Can art help us to inhabit our planet more equitably, ethically, and sustainably? To Life!: Eco Art in the Pursuit of a Sustainable Planet is the recent and fascinating product of Linda Weintraub, an author, artist, curator, and educator whose mission is to make “vanguard art accessible to [a] broad audience.” The book features compact, well-illustrated, articulate essays on 47 artists who are either “pioneers” or “explorers” of the eco art movement—a movement that most decisively began with the Land Artists of the 1960s and which has evolved since to encompass a whole range of ecologically engaged art practices. More than a scholarly overview of eco art, To Life! also has its own creative components, such as the intriguing visual schematics that show connections between all 47 artists and their various interests.

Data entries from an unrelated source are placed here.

Lemma compare_ok n i j A :
  1 ≤ i → 0 ≤ j < n - i → Z.of_nat (length A) = n → settled_from (n - i + 1) A → largest_at j A →
  ∃ A', compare j A = Ok (tt, A') ∧ A' ≡ₚ A ∧ settled_from (n - i + 1) A' ∧ largest_at (j + 1) A'.
Proof.
  intros Hi Hj Hl Hs Hm. unfold compare. rewrite !arr_get_total by lia. cbn [res_bind].
  replace (Z.to_nat (j + 1)) with (S (Z.to_nat j)) by lia. set (k := Z.to_nat j).
  assert (Hk : (S k < length A)%nat) by lia.
  destruct (Z.gtb_spec (A !!! k) (A !!! S k)) as [Hgt|Hle].
  - rewrite arr_set_in by lia. cbn [res_bind]. rewrite arr_set_in by (rewrite length_insert; lia). cbn [res_bind].
    replace (Z.to_nat (j + 1)) with (S k) by lia. fold k. set (A' := <[S k := _]> _).
    assert (HA : ∀ a, A' !!! a = if decide (a = S k) then A !!! k else if decide (a = k) then A !!! S k else A !!! a).
    { intros a. unfold A'. destruct (decide (a = S k)) as [->|H1]; [by rewrite list_lookup_total_insert_eq by (rewrite length_insert; lia)|].
      rewrite list_lookup_total_insert_ne by done.
      destruct (decide (a = k)) as [->|H2]; [by rewrite list_lookup_total_insert_eq by lia|by rewrite list_lookup_total_insert_ne]. }
    exists A'. split; [done|]. split; [by apply swap_permutes|].
    assert (Hl' : length A' = length A) by (unfold A'; by rewrite !length_insert). split.
    + intros a b Ha Hb Hmb. rewrite Hl' in Hb. rewrite !HA. rewrite (decide_False (P := Z.to_nat b = _)), (decide_False (P := Z.to_nat b = _)) by lia.
      destruct (decide (Z.to_nat a = S k)); [apply (Hs j b); lia|]. destruct (decide (Z.to_nat a = k)).
      * replace (S k) with (Z.to_nat (j + 1)) by lia. apply Hs; lia.
      * by apply Hs.
    + intros a Ha. rewrite !HA. rewrite (decide_True (P := Z.to_nat (j + 1) = _)) by lia.
      rewrite decide_False by lia. destruct (decide (Z.to_nat a = k)); [lia|]. apply Hm. lia.
  - exists A. split; [done|]. split; [done|]. split; [done|]. intros a Ha.
    replace (Z.to_nat (j + 1)) with (S k) by lia. destruct (decide (a = j)) as [->|Hne]; [exact Hle|].
    etrans; [apply Hm; lia|exact Hle].
Qed.

(** A pass carries the largest of the first elements to its place. *)
Lemma pass_ok n i A :
  1 ≤ i < n → Z.of_nat (length A) = n → settled_from (n - i + 1) A →
  ∃ A', pass n i A = Ok (tt, A') ∧ A' ≡ₚ A ∧ settled_from (n - (i + 1) + 1) A'.
Proof.
  intros Hi Hl Hs. unfold pass.
  destruct (st_for_inv (λ j A', A' ≡ₚ A ∧ settled_from (n - i + 1) A' ∧ largest_at j A') 0 (n - i) compare A)
    as (A' & E & Hp & Hs' & Hm); [lia|by split; [|split; [|intros ? ?; lia] ]| |].
  - intros j A1 Hj (Hp & H1 & H2). destruct (compare_ok n i j A1) as (A2 & E & Hp2 & ?); [lia..|by rewrite Hp|done|done|].
    exists A2. split; [done|]. split; [by rewrite Hp2|done].
  - exists A'. split; [done|]. split; [done|]. intros a b Ha Hb Hmb.
    destruct (decide (n - i + 1 ≤ b)); [by apply Hs'|]. replace b with (n - i) by lia. apply Hm. lia.
Qed.

Lemma settled_sorted A : settled_from 1 A → StronglySorted Z.le A.
Proof.
  induction A as [|x A IH]; intros H; constructor.
  - apply IH. intros a b Ha Hb Hm. specialize (H (a + 1) (b + 1)). cbn [length] in H.
    replace (Z.to_nat (a + 1)) with (S (Z.to_nat a)) in H by lia. replace (Z.to_nat (b + 1)) with (S (Z.to_nat b)) in H by lia.
    apply H; lia.
  - apply Forall_lookup. intros b y Ey. specialize (H 0 (Z.of_nat b + 1)). cbn [length] in H.
    replace (Z.to_nat (Z.of_nat b + 1)) with (S b) in H by lia. change ((x :: A) !!! S b) with (A !!! b) in H.
    rewrite (list_lookup_total_correct _ _ _ Ey) in H.
    apply H; [lia| |lia]. apply lookup_lt_Some in Ey. lia.
Qed.

Lemma bubble_ok n A :
  0 ≤ n → Z.of_nat (length A) = n →
  ∃ A', bubble n A = Ok (tt, A') ∧ A' ≡ₚ A ∧ StronglySorted Z.le A'.
Proof.
  intros Hn Hl. unfold bubble. destruct (decide (n ≤ 1)) as [H1|H1].
  { rewrite st_for_done by lia. exists A. split; [done|]. split; [done|]. apply settled_sorted. intros a b ? ? ?. lia. }
  destruct (st_for_inv (λ i A', A' ≡ₚ A ∧ settled_from (n - i + 1) A') 1 n (pass n) A) as (A' & E & Hp & Hs).
  - lia.
  - split; [done|]. intros a b ? ? ?. lia.
  - intros i A1 Hi (Hp & H2). destruct (pass_ok n i A1) as (A2 & E & Hp2 & ?); [lia|by rewrite Hp|done|].
    exists A2. split; [done|]. split; [by rewrite Hp2|done].
  - exists A'. split; [done|]. split; [done|]. apply settled_sorted. by replace (n - n + 1) with 1 in Hs by lia.
Qed.

(** C36. The loops of sort.c sort: whatever is in an array of [n] elements, they end with
    its elements in increasing order, and never leave the array. *)
Theorem bubble_sorts n A :
  0 ≤ n → Z.of_nat (length A) = n →
  ∃ A', bubble n A = Ok (tt, A') ∧ A' ≡ₚ A ∧ StronglySorted Z.le A'.
Proof. apply bubble_ok. Qed.

Lemma bubble_sorts_witness :
  ∃ A', bubble 5 [3; -1; 7; 3; 0] = Ok (tt, A') ∧ StronglySorted Z.le A'.
Proof. destruct (bubble_sorts 5 [3; -1; 7; 3; 0]) as (A' & E & _ & Hs); [lia|done|]. by exists A'. Defined.

Lemma init_ok n :
  0 ≤ n < 2 ^ 31 → init n (replicate (Z.to_nat n) 0) = Ok (tt, (λ i, n - Z.of_nat i) <$> seq 0 (Z.to_nat n)).
Proof.
  intros Hn. unfold init.
  match goal with |- st_for 0 n ?b ?s = _ =>
    destruct (st_for_inv (λ i A, length A = Z.to_nat n ∧ ∀ k, (k < Z.to_nat i)%nat → A !! k = Some (n - Z.of_nat k)) 0 n b s)
      as (A' & -> & Hl & HA) end.
  - lia.
  - rewrite length_replicate. split; [done|]. intros k Hk. lia.
  - intros i A Hi [Hl HA]. rewrite arr_set_in by lia. cbn [res_bind]. eexists. split; [done|].
    rewrite length_insert. split; [done|]. intros k Hk. destruct (decide (k = Z.to_nat i)) as [->|Hne].
    + rewrite list_lookup_insert_eq by lia. rewrite int32_id by (unfold is_int32; lia). f_equal. lia.
    + rewrite list_lookup_insert_ne by done. apply HA. lia.
  - do 2 f_equal. apply list_eq. intros k. rewrite list_lookup_fmap. destruct (decide (k < Z.to_nat n)%nat).
    + rewrite HA by done. by rewrite lookup_seq_lt.
    + rewrite lookup_ge_None_2 by lia. by rewrite lookup_seq_ge by lia.
Qed.

(** The program exits with the least of the numbers 1 to N. *)
Theorem main_exits n : 1 ≤ n < 2 ^ 31 → main n = Ok (UExit 1).
Proof.
  intros Hn. unfold main. rewrite (st_bind_Ok _ _ _ _ _ (init_ok n ltac:(lia))).
  destruct (bubble_ok n ((λ i, n - Z.of_nat i) <$> seq 0 (Z.to_nat n))) as (A' & -> & Hp & Hs);
    [lia|rewrite length_fmap, length_seq; lia|].
  cbn [res_bind snd]. rewrite arr_get_total by (rewrite Hp, length_fmap, length_seq; lia). cbn [res_bind].
  assert (Hin : ∀ x, x ∈ A' ↔ 1 ≤ x ≤ n).
  { intros x. rewrite Hp, list_elem_of_fmap. setoid_rewrite elem_of_seq. split; [intros (k & -> & Hk); lia|].
    intros Hx. exists (Z.to_nat (n - x)). lia. }
  destruct A' as [|x A']; [by destruct (proj1 (elem_of_nil 1) (proj2 (Hin 1) ltac:(lia)))|].
  cbn. do 2 f_equal. apply StronglySorted_inv in Hs as [_ Hall]. rewrite Forall_forall in Hall.
  pose proof (proj1 (Hin x) ltac:(set_solver)) as Hx. destruct (decide (x = 1)); [done|].
  assert (1 ∈ x :: A') as [H|H]%elem_of_cons by (apply Hin; lia); [congruence|]. specialize (Hall 1 H). lia.
Qed.

Lemma main_exits_witness : main N = Ok (UExit 1).
Proof. apply main_exits. split; unfold N; lia. Defined.
End Sort.

(** ** matmult.c *)
Module MatMult.

Definition Dim : Z := 20.

(** [M[i][j]] and [M[i][j] = v] *)
Definition get2 (M : list (list Z)) (i j : Z) : res Z := let? r := arr_get M i in arr_get r j.
Definition set2 (M : list (list Z)) (i j v : Z) : res (list (list Z)) :=
  let? r := arr_get M i in let? r := arr_set r j v in arr_set M i r.

Record Arrays := mkArrays { arr_A : list (list Z); arr_B : list (list Z); arr_C : list (list Z) }.

(** The matrices are initialised, *)
Definition init (d : Z) : ST Arrays unit :=
  st_for 0 d (λ i, st_for 0 d (λ j s,
    let? A := set2 (arr_A s) i j i in
    let? B := set2 (arr_B s) i j j in
    let? C := set2 (arr_C s) i j 0 in
    Ok (tt, mkArrays A B C))).

(** and multiplied: [C[i][j] += A[i][k] * B[k][j]]. *)
Definition accumulate (i j k : Z) : ST Arrays unit := λ s,
  let? c := get2 (arr_C s) i j in
  let? a := get2 (arr_A s) i k in
  let? b := get2 (arr_B s) k j in
  let? C := set2 (arr_C s) i j (int32 (c + int32 (a * b))) in
  Ok (tt, mkArrays (arr_A s) (arr_B s) C).
Definition multiply (d : Z) : ST Arrays unit :=
  st_for 0 d (λ i, st_for 0 d (λ j, st_for 0 d (λ k, accumulate i j k))).

Definition zeros (d : Z) : list (list Z) := replicate (Z.to_nat d) (replicate (Z.to_nat d) 0).

(** main, from the arrays of the bss. *)
Definition main (d : Z) : res uprog :=
  let? r := (let* _ := init d in multiply d) (mkArrays (zeros d) (zeros d) (zeros d)) in
  let? c := get2 (arr_C r.2) (d - 1) (d - 1) in
  Ok (UExit c).

(** A square array, and the element of a row and a column. *)
Definition square (d : Z) (M : list (list Z)) : Prop :=
  Z.of_nat (length M) = d ∧ ∀ i r, M !! i = Some r → Z.of_nat (length r) = d.
Definition cell (M : list (list Z)) (i j : Z) : Z := (M !!! Z.to_nat i) !!! Z.to_nat j.

Lemma square_row d M i : square d M → 0 ≤ i < d → ∃ r, arr_get M i = Ok r ∧ M !! Z.to_nat i = Some r ∧ Z.of_nat (length r) = d.
Proof. intros [Hl Hr] Hi. destruct (arr_get_in M i) as (r & E & El); [lia|]. exists r. eauto. Qed.

Lemma get2_ok d M i j : square d M → 0 ≤ i < d → 0 ≤ j < d → get2 M i j = Ok (cell M i j).
Proof.
  intros HM Hi Hj. destruct (square_row d M i HM Hi) as (r & E & El & Hl). unfold get2, cell. rewrite E. cbn [res_bind].
  rewrite (list_lookup_total_correct _ _ _ El). apply Sort.arr_get_total. lia.
Qed.

Lemma set2_ok d M i j v :
  square d M → 0 ≤ i < d → 0 ≤ j < d →
  ∃ M', set2 M i j v = Ok M' ∧ square d M' ∧
    ∀ i' j', 0 ≤ i' → 0 ≤ j' → cell M' i' j' = if decide (i' = i ∧ j' = j) then v else cell M i' j'.
Proof.
  intros HM Hi Hj. destruct (square_row d M i HM Hi) as (r & E & El & Hl). unfold set2. rewrite E. cbn [res_bind].
  rewrite arr_set_in by lia. cbn [res_bind]. destruct HM as [HlM HrM]. rewrite arr_set_in by lia.
  eexists. split; [done|]. split; [split|].
  - by rewrite length_insert.
  - intros i' r'. destruct (decide (i' = Z.to_nat i)) as [->|Hne].
    + rewrite list_lookup_insert_eq by lia. intros [= <-]. by rewrite length_insert.
    + rewrite list_lookup_insert_ne by done. apply HrM.
  - intros i' j' Hi' Hj'. unfold cell. destruct (decide (i' = i)) as [->|Hne].
    + rewrite list_lookup_total_insert_eq by lia. rewrite (list_lookup_total_correct _ _ _ El).
      destruct (decide (j' = j)) as [->|Hne]; [by rewrite decide_True, list_lookup_total_insert_eq by lia|].
      rewrite decide_False by naive_solver. by rewrite list_lookup_total_insert_ne by lia.
    + rewrite decide_False by naive_solver. by rewrite list_lookup_total_insert_ne by lia.
Qed.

This month, the open-source mapping platform Mapbox launched their Landsat-live service. Like Google Earth, Landsat-live offers on-demand satellite imagery of the planet’s surface. But unlike Google Earth, Mapbox’s new service gives users up-to-date imagery from NASA’s Landsat 8 satellite in as close to real-time as is currently possible. The downside is you might be confronted by a huge swathe of cloud over your chosen geography. But the upside? Well, you can watch the life of the planet unfold. Read more about the launch here and here.
In Hari Kunzru’s novel, Gods Without Men (2012), we encounter a motley of characters spread across deep history but drawn to one unique place, a mysterious rock formation in the Mojave Desert called the Pinnacles. The plot centers on a Wall Street quant (pre-2008 crash) and his wife as they cope with losing their autistic son, who has gone missing at the Pinnacles. Kunzru deftly incorporates the perspectives of everyone from an eighteenth-century Spanish missionary to cult worshippers of aliens in the 1950s as they too are compelled, disappointed, and enthralled by the Pinnacles. What drives the stories, according to Kunzru, is the question of “how people handle not just the unknown, but the unknowable.” Gods Without Men inspires us to think about the connections between place, nature, and spirituality over time.